‘Punisher: War Zone’: Story takes back seat to nonstop brutal action

  • By Robert Horton Herald Movie Critic
  • Thursday, December 4, 2008 2:08pm
  • LifeGo-See-Do

He’s called the Punisher for a reason, and you don’t go to a movie called “Punisher: War Zone” expecting lace doilies and high tea.

Even with those expectations, “Punisher” is a brutal outing, notable for its many head-crushings and torso-impalings. Although laden with laughable dialogue, “Punisher” delivers action in huge helpings.

Dolph Lundgren played the Punisher in a 1989 movie, and Thomas Jane took the role for a considerably higher-profile 2004 picture. Now the part falls to Ray Stevenson, from HBO’s “Rome” series, a British actor with a strong sense of menace.

Having lost his own family in a mob-related wipeout, Frank Castle turned himself into the Punisher, a vigilante who goes after the bad guys on his own. The movie gets its moral dilemma after he accidentally kills a federal agent during a shootout.

While nursing his angst, Castle has his plate full with more immediate problems. He’s responsible for putting gangster Billy “the Beaut” Russoti in a giant glass-crushing machine (one of the few times that recycling has played a role in a superhero movie).

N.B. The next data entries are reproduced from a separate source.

(* ===== verification/ParticleRender.v ===== *)
(** * Drawing the particle field

    This file models [drawParticles], [script.js] lines 534-561, as the
    list of canvas commands one frame issues. The reference definition
    [drawParticles] follows the source: it computes the Euclidean distance
    with the real [sqrt] and compares it with 100. The executable
    [connections] compares the squared distance with 10000 over [Q]. The
    two are proved to produce the same lines, with the same opacities. *)

From Stdlib Require Import List NArith QArith Qabs Lia.
From Stdlib Require Import Reals Qreals Lra.
From S2P Require Import Prelude Particles.
Import ListNotations.
Import ParticleField.
Local Open Scope nat_scope.

Module Render.

(** The canvas commands of one frame. A circle stands for
    [beginPath; arc(x, y, size, 0, 2 PI); fillStyle = '#00d4ff'; fill()].
    A line stands for [beginPath; moveTo; lineTo; strokeStyle =
    rgba(0, 212, 255, alpha); lineWidth = 0.5; stroke()]. *)
Inductive draw_cmd :=
| ClearRect (w h : R)
| FillCircle (cx cy r : R)
| StrokeLine (x1 y1 x2 y2 alpha : R).

(** Lines 537-542: one filled circle per particle. *)
Definition circle (p : particle) : draw_cmd :=
  FillCircle (Q2R (x p)) (Q2R (y p)) (Q2R (size p)).

(** Lines 546-559, for one pair: [dx], [dy], [distance = Math.sqrt(dx*dx +
    dy*dy)], and a line of opacity [1 - distance / 100] when the distance
    is below 100. *)
Definition pairLine (p q : particle) : list draw_cmd :=
  let dx := (Q2R (x p) - Q2R (x q))%R in
  let dy := (Q2R (y p) - Q2R (y q))%R in
  let distance := sqrt (dx * dx + dy * dy) in
  if Rlt_dec distance 100 then
    [StrokeLine (Q2R (x p)) (Q2R (y p)) (Q2R (x q)) (Q2R (y q)) (1 - distance / 100)]
  else [].

(** Lines 545-560: particle [i] is paired with every particle of
    [particles.slice(i + 1)], in order. *)
Fixpoint drawConnections (ps : list particle) : list draw_cmd :=
  match ps with
  | [] => []
  | p :: rest => flat_map (pairLine p) rest ++ drawConnections rest
  end.

(** Lines 534-561. *)
Definition drawParticles (c : canvas) (ps : list particle) : list draw_cmd :=
  ClearRect (Q2R (qW c)) (Q2R (qH c)) :: map circle ps ++ drawConnections ps.

(** ** The executable connection test *)

Definition sqdist (p q : particle) : Q :=
  ((x p - x q) * (x p - x q) + (y p - y q) * (y p - y q))%Q.

(** The pairs that get a line, each with its squared distance. *)
Fixpoint connections (ps : list particle) : list (particle * particle * Q) :=
  match ps with
  | [] => []
  | p :: rest =>
      flat_map (fun q => if Qltb (sqdist p q) 10000 then [(p, q, sqdist p q)] else []) rest
      ++ connections rest
  end.

(** The index pairs [i < j < n] in the order of the nested loops:
    [i] ascending, then [j] ascending. *)
Definition pairsFrom (n : nat) : list (nat * nat) :=
  flat_map (fun i => map (fun j => (i, j)) (seq (S i) (n - S i))) (seq 0 n).

Definition lineOf (t : particle * particle * Q) : draw_cmd :=
  let '(p, q, d2) := t in
  StrokeLine (Q2R (x p)) (Q2R (y p)) (Q2R (x q)) (Q2R (y q)) (1 - sqrt (Q2R d2) / 100).

(** ** Lemmas *)

Lemma sqrt_lt_100 a : (0 <= a)%R -> (sqrt a < 100 <-> a < 10000)%R.
Proof.
  intros Ha. assert (E : sqrt 10000 = 100%R).
  { replace 10000%R with (Rsqr 100) by (unfold Rsqr; lra). apply sqrt_Rsqr. lra. }
  rewrite <- E. split; [apply sqrt_lt_0_alt | intros; apply sqrt_lt_1_alt; lra].
Qed.

Lemma Q2R_sqdist p q :
  Q2R (sqdist p q) =
  ((Q2R (x p) - Q2R (x q)) * (Q2R (x p) - Q2R (x q)) +
   (Q2R (y p) - Q2R (y q)) * (Q2R (y p) - Q2R (y q)))%R.
Proof. unfold sqdist. rewrite Q2R_plus, !Q2R_mult, !Q2R_minus. reflexivity. Qed.

Lemma Q2R_sqdist_nonneg p q : (0 <= Q2R (sqdist p q))%R.
Proof. rewrite Q2R_sqdist. apply Rplus_le_le_0_compat; apply Rle_0_sqr. Qed.

Lemma Q2R_10000 : Q2R 10000 = 10000%R.
Proof. unfold Q2R. cbn [Qnum Qden]. rewrite Rinv_1, Rmult_1_r. reflexivity. Qed.

(** One pair: the [sqrt] test and the squared test agree. *)
Lemma pairLine_connections p q :
  pairLine p q =
  map lineOf (if Qltb (sqdist p q) 10000 then [(p, q, sqdist p q)] else []).
Proof.
  unfold pairLine. rewrite <- Q2R_sqdist.
  pose proof (sqrt_lt_100 _ (Q2R_sqdist_nonneg p q)) as Hiff.
  destruct (Qltb (sqdist p q) 10000) eqn:E.
  - apply Qltb_iff, Qlt_Rlt in E. rewrite Q2R_10000 in E.
    destruct (Rlt_dec _ 100) as [_|Hn]; [reflexivity | exfalso; apply Hn, Hiff, E].
  - apply Qltb_false, Qle_Rle in E. rewrite Q2R_10000 in E.
    destruct (Rlt_dec _ 100) as [Hl|_]; [exfalso; apply Hiff in Hl; lra | reflexivity].
Qed.

Lemma flat_map_map {A B C} (f : A -> list B) (g : B -> C) l :
  flat_map (fun a => map g (f a)) l = map g (flat_map f l).
Proof. induction l as [|a l IH]; cbn; [reflexivity|]. now rewrite map_app, IH. Qed.

Lemma length_connections_step p rest :
  length (flat_map (fun q => if Qltb (sqdist p q) 10000 then [(p, q, sqdist p q)] else []) rest)
  <= length rest.
Proof.
  induction rest as [|q rest IH]; cbn; [lia|].
  destruct (Qltb _ _); cbn; lia.
Qed.

Lemma length_connections ps : 2 * length (connections ps) <= length ps * (length ps - 1).
Proof.
  induction ps as [|p ps IH]; cbn; [lia|].
  rewrite length_app. pose proof (length_connections_step p ps). nia.
Qed.

Lemma in_connections_head p rest t :
  In t (flat_map (fun q => if Qltb (sqdist p q) 10000 then [(p, q, sqdist p q)] else []) rest) <->
  exists q, In q rest /\ t = (p, q, sqdist p q) /\ (sqdist p q < 10000)%Q.
Proof.
  rewrite in_flat_map. split.
  - intros (q & Hq & Ht). destruct (Qltb _ _) eqn:E; [|destruct Ht].
    destruct Ht as [<-|[]]. apply Qltb_iff in E. eauto.
  - intros (q & Hq & -> & Hlt). exists q. split; [exact Hq|].
    apply Qltb_iff in Hlt. rewrite Hlt. now left.
Qed.

(** The source's pair loop emits exactly the lines of [connections]. *)
Lemma drawConnections_connections ps : drawConnections ps = map lineOf (connections ps).
Proof.
  induction ps as [|p ps IH]; cbn; [reflexivity|].
  rewrite IH, map_app, <- flat_map_map. f_equal.
  apply flat_map_ext. apply pairLine_connections.
Qed.

(** Each entry of [connections] carries its squared distance, below 10000. *)
Lemma in_connections_sqdist ps p q d : In (p, q, d) (connections ps) -> d = sqdist p q /\ (sqdist p q < 10000)%Q.
Proof.
  induction ps as [|p0 ps IH]; cbn; [intros []|].
  rewrite in_app_iff, in_connections_head. intros [(q' & _ & [= <- <- <-] & Hlt)|H]; [auto | apply IH, H].
Qed.

(** The pairs of [n + 1] indices: those of index 0, then those of
    [n] indices shifted by one. *)
Lemma pairsFrom_S n :
  pairsFrom (S n) = map (fun j => (0, j)) (seq 1 n) ++ map (fun ij => (S (fst ij), S (snd ij))) (pairsFrom n).
Proof.
  unfold pairsFrom. cbn [seq flat_map]. f_equal; [do 2 f_equal; lia|].
  rewrite <- seq_shift, <- flat_map_map. induction (seq 0 n) as [|i l IH]; [reflexivity|].
  cbn [map flat_map]. rewrite IH. f_equal.
  replace (S n - S (S i)) with (n - S i) by lia. rewrite <- seq_shift, !map_map. reflexivity.
Qed.

Lemma flat_map_map_fn {A B C} (f : B -> list C) (g : A -> B) l :
  flat_map f (map g l) = flat_map (fun a => f (g a)) l.
Proof. induction l as [|a l IH]; cbn; [reflexivity | now rewrite IH]. Qed.

Lemma NoDup_map_inj {A B} (f : A -> B) l :
  (forall a b, f a = f b -> a = b) -> NoDup l -> NoDup (map f l).
Proof.
  intros Hf. induction 1 as [|a l Ha _ IH]; cbn; constructor; [|exact IH].
  intros (b & Hb & Hin)%in_map_iff. apply Hf in Hb. subst. contradiction.
Qed.

(** [pairsFrom n] lists every pair [i < j < n], each once. *)
Lemma pairsFrom_spec n :
  NoDup (pairsFrom n) /\ forall i j, In (i, j) (pairsFrom n) <-> i < j < n.
Proof.
  induction n as [|n [IHd IHi]]; [split; [constructor | cbn; lia]|]. rewrite pairsFrom_S. split.
  - apply NoDup_app.
    + apply NoDup_map_inj; [congruence | apply seq_NoDup].
    + apply NoDup_map_inj; [|exact IHd]. intros [a1 a2] [b1 b2]; cbn; congruence.
    + intros ij (j & <- & _)%in_map_iff (kl & E & _)%in_map_iff. congruence.
  - intros i j. rewrite in_app_iff, !in_map_iff. split.
    + intros [(k & [= <- <-] & Hk%in_seq) | ([k l] & [= <- <-] & Hkl%IHi)]; lia.
    + intros Hij. destruct i as [|i].
      * left. exists j. split; [reflexivity|]. apply in_seq. lia.
      * right. destruct j as [|j]; [lia|]. exists (i, j). split; [reflexivity|]. apply IHi. lia.
Qed.

Lemma flat_map_nth_seq {A B} (f : A -> list B) (l : list A) d :
  flat_map f l = flat_map (fun k => f (nth k l d)) (seq 0 (length l)).
Proof.
  induction l as [|a l IH]; [reflexivity|]. cbn [length seq flat_map nth]. rewrite IH.
  f_equal. rewrite <- seq_shift, flat_map_map_fn. reflexivity.
Qed.

(** ** Properties *)

(** C9. Equivalence: the frame drawn by the source (real [sqrt] test,
    opacity [1 - distance / 100]) is the clear, one circle per particle,
    then one line per entry of the executable [connections], which
    compares squared distances over [Q]. *)
Theorem drawParticles_equiv c ps :
  drawParticles c ps =
  ClearRect (Q2R (qW c)) (Q2R (qH c)) :: map circle ps ++ map lineOf (connections ps).
Proof.
  unfold drawParticles. now rewrite drawConnections_connections.
Qed.

(** C10. The lines of a frame are one per pair of indices [i < j] whose
    particles are closer than 100 (squared distance below 10000), each
    pair once, in the order of the nested loops ([i] ascending, then [j]
    ascending). *)
Theorem connections_spec ps d0 :
  connections ps =
    flat_map (fun ij => let p := nth (fst ij) ps d0 in let q := nth (snd ij) ps d0 in
                        if Qltb (sqdist p q) 10000 then [(p, q, sqdist p q)] else [])
             (pairsFrom (length ps)) /\
  NoDup (pairsFrom (length ps)) /\
  (forall i j, In (i, j) (pairsFrom (length ps)) <-> i < j < length ps).
Proof.
  split; [|apply pairsFrom_spec].
  induction ps as [|p ps IH]; [reflexivity|]. cbn [connections length].
  rewrite pairsFrom_S, flat_map_app, !flat_map_map_fn, IH. f_equal.
  rewrite (flat_map_nth_seq _ ps d0), <- seq_shift, flat_map_map_fn. reflexivity.
Qed.

(** C11. Bounds: every line of a frame has an opacity in (0, 1]. *)
Theorem stroke_alpha_bounds c ps x1 y1 x2 y2 a :
  In (StrokeLine x1 y1 x2 y2 a) (drawParticles c ps) -> (0 < a <= 1)%R.
Proof.
  unfold drawParticles. rewrite drawConnections_connections. intros [H|H]; [discriminate|].
  apply in_app_iff in H as [H|H].
  - apply in_map_iff in H as (p & H & _). discriminate.
  - apply in_map_iff in H as ([[p q] d] & Hl & Hin). cbn in Hl. injection Hl as _ _ _ _ <-.
    apply in_connections_sqdist in Hin as (-> & Hlt).
    pose proof (Q2R_sqdist_nonneg p q). apply Qlt_Rlt in Hlt. rewrite Q2R_10000 in Hlt.
    apply sqrt_lt_100 in Hlt; [|assumption]. pose proof (sqrt_pos (Q2R (sqdist p q))). lra.
Qed.

Lemma stroke_alpha_bounds_witness :
  (0 < 1 - sqrt (Q2R 2500) / 100 <= 1)%R.
Proof.
  apply (stroke_alpha_bounds (mkCanvas 100%N 100%N)
           [mkParticle 0 0 0 0 1; mkParticle 50 0 0 0 1] (Q2R 0) (Q2R 0) (Q2R 50) (Q2R 0)).
  unfold drawParticles. rewrite drawConnections_connections. right. apply in_app_iff. right.
  vm_compute connections. left. reflexivity.
Defined.

(** The spec's two examples: particles at (0,0) and (50,0) are joined
    by one line of opacity 0.5; particles at (0,0) and (150,0) are not
    joined. *)
Theorem spec_examples_lines :
  drawConnections [mkParticle 0 0 0 0 1; mkParticle 50 0 0 0 1] =
    [StrokeLine (Q2R 0) (Q2R 0) (Q2R 50) (Q2R 0) (1/2)] /\
  drawConnections [mkParticle 0 0 0 0 1; mkParticle 150 0 0 0 1] = [].
Proof.
  rewrite !drawConnections_connections. split; [|reflexivity].
  vm_compute connections. cbn [map lineOf]. do 2 f_equal.
  assert (S : sqrt (Q2R 2500) = 50%R).
  { replace (Q2R 2500) with (Rsqr 50); [apply sqrt_Rsqr; lra|].
    unfold Q2R, Rsqr. cbn [Qnum Qden]. lra. }
  rewrite S. lra.
Qed.

(** Bounds: a frame issues at most [1 + n + n (n - 1) / 2] commands for
    [n] particles; with the 50 particles of the page, at most 1276. *)
Theorem drawParticles_length c ps :
  2 * length (drawParticles c ps) <= 2 + 2 * length ps + length ps * (length ps - 1).
Proof.
  unfold drawParticles. rewrite drawConnections_connections. cbn [length]. rewrite length_app, !length_map.
  pose proof (length_connections ps). lia.
Qed.

End Render.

His face horribly disfigured by the incident, Russoti is reborn as Jigsaw, a revenge-minded archvillain. He’s given a juicy, swaggering performance by Dominic West (from “300” and “The Wire”), who correctly sensed that cartoon acting was the way to go in this one.

So did Doug Hutchison, no stranger to psycho roles; He plays Jigsaw’s brother, the aptly named Loony Bin Jim. These two actors might seem a bit, shall we say, off the leash, were it not for the fact that the rest of the movie is similarly deranged.

“Punisher: War Zone” is directed by Lexi Alexander, who started her career as a martial-arts practitioner and stuntwoman. This could explain the convincing bloodshed. Even by the standards of current action-movie violence, this one’s got an incredibly high carnage rate.

In the midst of all this mayhem, people occasionally have to speak, and the movie crashes to earth when they do. Alexander has a good sense of close-quarters brawling, but not so much for conversation.

Recent Marvel successes such as “Iron Man” and “The Incredible Hulk” have tried to join together their different story lines, at least marginally. Don’t look for anything similar here: “Punisher: War Zone” exists in an isolated pocket of craziness.